بسم الله الرحمن الرحيم
Kaum
Salaf Dalam Memuliakan Al Qur’anul Karim
Segala puji bagi Allah, shalawat dan salam
semoga terlimpah kepada Rasulullah, kepada keluarganya, para sahabatnya dan
orang-orang yang mengikutinya hingga hari Kiamat, amma ba’du:
Berikut ini contoh keteladanan kaum
Salaf dalam memuliakan Al Qur’anul Karim yang kami ambil dari kitab Aina
Nahnu Min Akhlaqis Salaf dan kitab lainnya, semoga Allah menjadikan penyusunan
risalah ini ikhlas karena-Nya dan bermanfaat, Allahumma amin.
Keteladanan kaum
salaf dalam memuliakan Al Qur’anul Karim
Dari Abdullah bin
‘Amr bin ‘Ash ia berkata, “Rasulullah shallallahu ‘alaihi wa sallam pernah
bersabda kepadaku, “Bacalah (khatamkanlah) Al Qur’an dalam sebulan.” Aku
berkata, “Saya mampu lebih dari itu.” Beliau bersabda, “Bacalah Al Qur’an dalam
dua puluh hari.” Aku berkata, “Saya mampu lebih dari itu.” Beliau pun bersabda,
“Bacalah Al Qur’an dalam tujuh hari dan jangan lebih dari itu.” [i]
Adz Dzahabiy
berkata mengomentari hadits di atas, “Ada riwayat shahih juga yang menyebutkan
bahwa Rasulullah shallallahu ‘alaihi wa sallam menurunkan jumlah harinya hingga
tiga hari dan melarangnya mengkhatamkan kurang dari tiga hari.”[ii] Sabda tersebut Beliau
sampaikan untuk Al Qur’an yang telah turun. Kemudian setelah itu, sabda Beliau
(mengkhatam tiga hari) untuk sisa Al Qur’an yang turun setelahnya. Sehingga,
waktu paling singkat untuk mengkhatamkan Al Qur’an yang dilarang adalah kurang
dari tiga hari dan seterusnya.
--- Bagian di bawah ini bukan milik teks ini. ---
(** A snapshot is reported only after the node paused the VM, took the snapshot
    and resumed the VM, in this order and with nothing in between, and its row
    is ready. *)
Theorem snapshot_taken vm_id body o w w' s :
  create_vm_snapshot vm_id body o w = (w', Ok s) ->
  exists host url id, t_vm_snapshots (w_db w') !! id = Some s /\ sn_status s = SnReady /\
    w_log w' = w_log w ++ [accepted host (PauseVm vm_id); accepted host (SnapshotVm vm_id url);
                           accepted host (ResumeVm vm_id)].
Proof.
  intros Hrun. unfold create_vm_snapshot in Hrun. apply bind_ok_inv in Hrun as (host&w1&H1&Hrun).
  apply (reads_run _ _ _ _ _ (host_for_vm_reads _)) in H1 as (_&_&L1).
  apply bind_ok_inv in Hrun as ([url id]&w2&H2&Hrun).
  pose proof (prepare_snapshot_quiet vm_id body o w1) as L2. rewrite H2 in L2. unfold keeps in L2. simpl in L2.
  apply bind_ok_inv in Hrun as ([]&w3&H3&Hrun).
  apply lift_err_ok_inv, query_ok_inv in Hrun as [Hs%ok_or_ok ->]. simpl in Hs.
  unfold take_snapshot in H3. apply bind_ok_inv in H3 as (r1&w4&H4&H3). unfold rpc in H4. injection H4 as <- Hr1.
  case_bool_decide as Hp; simpl in H3; [|by apply bind_ok_inv in H3 as (?&?&_&?)].
  apply bind_ok_inv in H3 as (r2&w4&H4&H3). unfold rpc in H4. injection H4 as <- Hr2.
  apply bind_ok_inv in H3 as (r3&w4&H4&H3). unfold rpc in H4. injection H4 as <- Hr3. subst r1.
  case_bool_decide as Hsn; [|by apply bind_ok_inv in H3 as (?&?&_&?)]. subst r2.
  apply bind_ok_inv in H3 as ([]&w4&H4&H3). apply lift_err_ok_inv, execute_ok_inv in H4 as (db&[= <-]&->).
  case_bool_decide as Hres; [|discriminate]. subst r3. unfold mret, M_ret in H3. injection H3 as <-.
  exists host, url, id. simpl in *. split_and!; [done| |].
  - rewrite lookup_alter_eq in Hs. by apply fmap_Some in Hs as (s0&_&->).
  - rewrite L2, L1, <- !app_assoc. simpl. unfold accepted. rewrite Hres, Hsn, Hp. done.
Qed.

Lemma restatus_last id S S' s w w1 w2 :
  restatus id S w w1 -> s ∈ S' -> t_vms (w_db w2) = alter (set_row_status s) id (t_vms (w_db w1)) ->
  restatus id S' w w2.
Proof.
  intros [E|(s'&_&E)] Hs Hw; right; exists s; (split; [done|]); rewrite Hw, E; [done|].
  apply map_eq. intros k. destruct (decide (k = id)) as [->|]; [|by rewrite !lookup_alter_ne].
  rewrite !lookup_alter_eq. by destruct (t_vms (w_db w) !! id).
Qed.

Lemma status_step vm_id status o w w' r :
  sqlx_q (Vms.update_status to_rfc3339 vm_id status) o w = (w', r) ->
  restatus vm_id [status] w w' /\ log_grows w w'.
Proof.
  intros Hs. pose proof (steps_lift_err from_sqlx _ (update_status_restatus to_rfc3339 vm_id status) o w) as R.
  pose proof (steps_lift_err from_sqlx _ (update_status_log_grows to_rfc3339 vm_id status) o w) as G.
  by rewrite Hs in R, G.
Qed.

Lemma restatus_same_db id S w w' : w_db w' = w_db w -> restatus id S w w'.
Proof. intros D. left. by rewrite D. Qed.

(** After the node accepted. *)
Lemma restored_outcome vm_id o w0 w w' r host call :
  restatus vm_id [Pending; Unknown] w0 w -> logged w0 w (accepted host call) ->
  (sqlx_q (Vms.update_status to_rfc3339 vm_id Running) ≫= fun _ => sqlx_q (Vms.get vm_id)) o w = (w', r) ->
  restatus vm_id [Pending; Unknown] w0 w' \/
  restatus vm_id [Running] w0 w' /\ logged w0 w' (accepted host call).
Proof.
  intros R0 Hlog Hrun.
  assert (exists w1, restatus vm_id [Running] w w1 /\ log_grows w w1 /\ same_but_step w1 w') as (w1&R1&G1&S1).
  { apply bind_cases in Hrun as [(e&_&Hs)|([]&w1&Hs&Hrun)]; apply status_step in Hs as [R1 G1].
    - by exists w'.
    - exists w1. split_and!; [done|done|]. by eapply reads_run, Hrun; apply steps_lift_err, vm_get_reads. }
  assert (t_vms (w_db w') = t_vms (w_db w1)) as T1 by (destruct S1 as (D&_&_); by rewrite D).
  destruct R1 as [E1|(s&->%list_elem_of_singleton&E1)].
  - left. etransitivity; [exact R0|]. left. congruence.
  - right. split; [eapply restatus_last; [exact R0|by left|congruence]|].
    eapply logged_grows_r; [exact Hlog|]. etransitivity; [exact G1|]. by apply same_but_step_grows.
Qed.

Definition restored (vm_id : Uuid) (w w' : World) : Prop :=
  restatus vm_id [Pending; Unknown] w w' \/
  restatus vm_id [Running] w w' /\ exists host url hypervisor,
    logged w w' (accepted host (RestoreVm vm_id url hypervisor)).

Lemma restore_on_node_outcome host vm_id vm sn o w w' r :
  restore_on_node to_rfc3339 host vm_id vm sn o w = (w', r) -> restored vm_id w w'.
Proof.
  unfold restore_on_node. intros Hrun.
  apply bind_cases in Hrun as [(e&_&Hs)|([]&w4&Hs&Hrun)]; apply status_step in Hs as [R4 G4].
  { left. by eapply restatus_subseteq, R4; set_solver. }
  assert (restatus vm_id [Pending; Unknown] w w4) as R4' by (eapply restatus_subseteq, R4; set_solver).
  apply (bind_reads _ _ _ _ _ _ (steps_lift_err _ _ (query_same_but_step _ _))) in Hrun
    as [[_ (D5&_&_)]|(so&w5&_&(D5&_&L5)&Hrun)]; [left; etransitivity; [exact R4'|by apply restatus_same_db]|].
  apply (bind_reads _ _ _ _ _ _ (steps_of_result _)) in Hrun
    as [[_ (D6&_&_)]|(url&w6&_&(D6&_&L6)&Hrun)];
    [left; etransitivity; [exact R4'|apply restatus_same_db; congruence]|].
  apply bind_cases in Hrun as [(e&_&Hr)|(r1&w7&Hr&Hrun)]; [discriminate|].
  assert (restatus vm_id [Pending; Unknown] w w7) as R7.
  { etransitivity; [exact R4'|]. apply restatus_same_db. unfold rpc in Hr. injection Hr as <- _. simpl. congruence. }
  case_bool_decide as Hok.
  - subst r1. apply rpc_logged in Hr. eapply restored_outcome in Hrun as [Ho|[Ho Hl]]; [by left| |exact R7|].
    + right. split; [exact Ho|]. by eexists _, _, _.
    + eapply logged_grows_l; [|exact Hr]. etransitivity; [exact G4|]. exists []. by rewrite app_nil_r, L6, L5.
  - left. apply bind_cases in Hrun as [(e&_&Hs)|(x&w8&Hs&Hrun)].
    { unfold attempt in Hs. by destruct (Vms.update_status _ _ _ _ _). }
    unfold throw in Hrun. injection Hrun as <- _.
    pose proof (steps_attempt (F := Error) _ (update_status_restatus to_rfc3339 vm_id Unknown) o w7) as R8.
    rewrite Hs in R8. etransitivity; [exact R7|]. eapply restatus_subseteq, R8. set_solver.
Qed.

Lemma restore_checks_reads vm_id snapshot_id : steps same_but_step (restore_checks vm_id snapshot_id).
Proof.
  unfold restore_checks. apply steps_bind; [apply steps_lift_err, vm_get_reads|]. intros vm.
  case_bool_decide; [apply steps_throw|]. apply steps_bind; [apply steps_lift_err, query_same_but_step|]. intros s.
  destruct (negb _); [apply steps_throw|]. destruct (negb _); [apply steps_throw|].
  apply steps_bind; [apply host_for_vm_reads|]. intros h. apply steps_ret.
Qed.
Tidak mungkin seorang yang mengkhatamkan Al
Qur’an kurang dari itu (3 hari) dapat mentadabburi. Tetapi, jika ia membaca
secara tartil dalam sepekan dan merutinkan hal itu, tentu sebagai amalan yang
utama, karena agama ini mudah.”
Adz Dzahabiy juga
berkata, “Demi Allah, membaca sepertujuh Al Qur’an secara tartil dalam tahajjud
Qiyamullail sambil menjaga shalat sunah rawatib, shalat Dhuha, Tahiyyatul
masjid, membaca dzikr-dzikr yang riwayatnya shahih, membaca doa sebelum tidur
dan ketika bangun tidur, membaca dzikr setelah shalat fardhu dan di waktu
sahur, melihat ilmu yang bermanfaat dan menyibukkan diri dengannya seraya
melakukan semua itu ikhlas karena Allah, juga beramar ma’ruf, membimbing orang
yang bodoh dan memahamkannya, mencegah orang yang fasik dari melakukan
kefasikannya, dan semisalnya, juga melakukan shalat fardhu berjamaah dengan
khusyu’, thuma’ninah, pasrah, dan dengan penuh keimanan, serta mengerjakan
kewajiban, menjauhi dosa-dosa besar, banyak berdoa dan beristighfar,
bersedekah, menyambung tali silaturrahim, bertawadhu, dan melakukan semua itu
dengan ikhlas; semua itu merupakan kegiatan yang agung dan besar, sekaligus
perbuatan calon-calon As-habul yamin (golongan kanan yang dihisab dengan hisab
yang mudah) dan perbuatan para wali Allah yang bertakwa, karena semua ini
adalah amalan yang disyariatkan. Jika seorang hamba disibukkan dengan
mengkhatamkan A Qur’an sehari penuh dalam setiap hari, maka ia telah
menyelisihi agama Islam yang hanif dan mudah ini, ia juga tidak bisa melakukan
sebagian besar ibadah-ibadah yang kami sebutkan serta tidak dapat mentadabburi
apa yang ia baca. Sahabat Rasul shallallahu ‘alaihi wa sallam yang ahli ibadah
dan mulia ini setelah lanjut usia berkata, “Wahai kiranya, aku menerima
keringanan Rasulullah shallallahu ‘alaihi wa sallam.” [iii] (Siyar A’lamin Nubala 3/84).
Dari Musayyib bin
Rafi’, Abdullah bin Mas’ud pernah berkata, “Sepatutnya bagi penghapal Al Qur’an
menghidupkan malamnya ketika manusia sedang tidur, berpuasa di siang harinya
ketika manusia berbuka, bersedih ketika manusia bergembira, menangis ketika
manusia tertawa, diam ketika manusia berbicara tidak karuan, bersikap khusyu
ketika manusia bersikap angkuh. Demikian pula hendaknya penghapal Al Qur’an
suka menangis, bersedih, santun, bijak, dan banyak diam. Tidak pantas baginya
bersikap kasar, lalai, suka teriak-teriak, dan marah-marah.” (Shifatush
Shofwah 1/413)
Syu’bah dan Hisyam
menceritakan dari Qatadah, dari Yunus bin Jubair, ia berkata, “Kami pernah
mengantarkan Jundub, lalu aku berkata kepadanya, “Berilah kami nasihat!” Ia pun
berkata, “Aku nasihatkan kepada kalian untuk bertakwa kepada Allah dan aku
nasihatkan kepada kalian untuk tetap membaca Al Qur’an (dan mempelajarinya),
karena ia merupakan cahaya di malam yang gelap dan petunjuk di siang hari.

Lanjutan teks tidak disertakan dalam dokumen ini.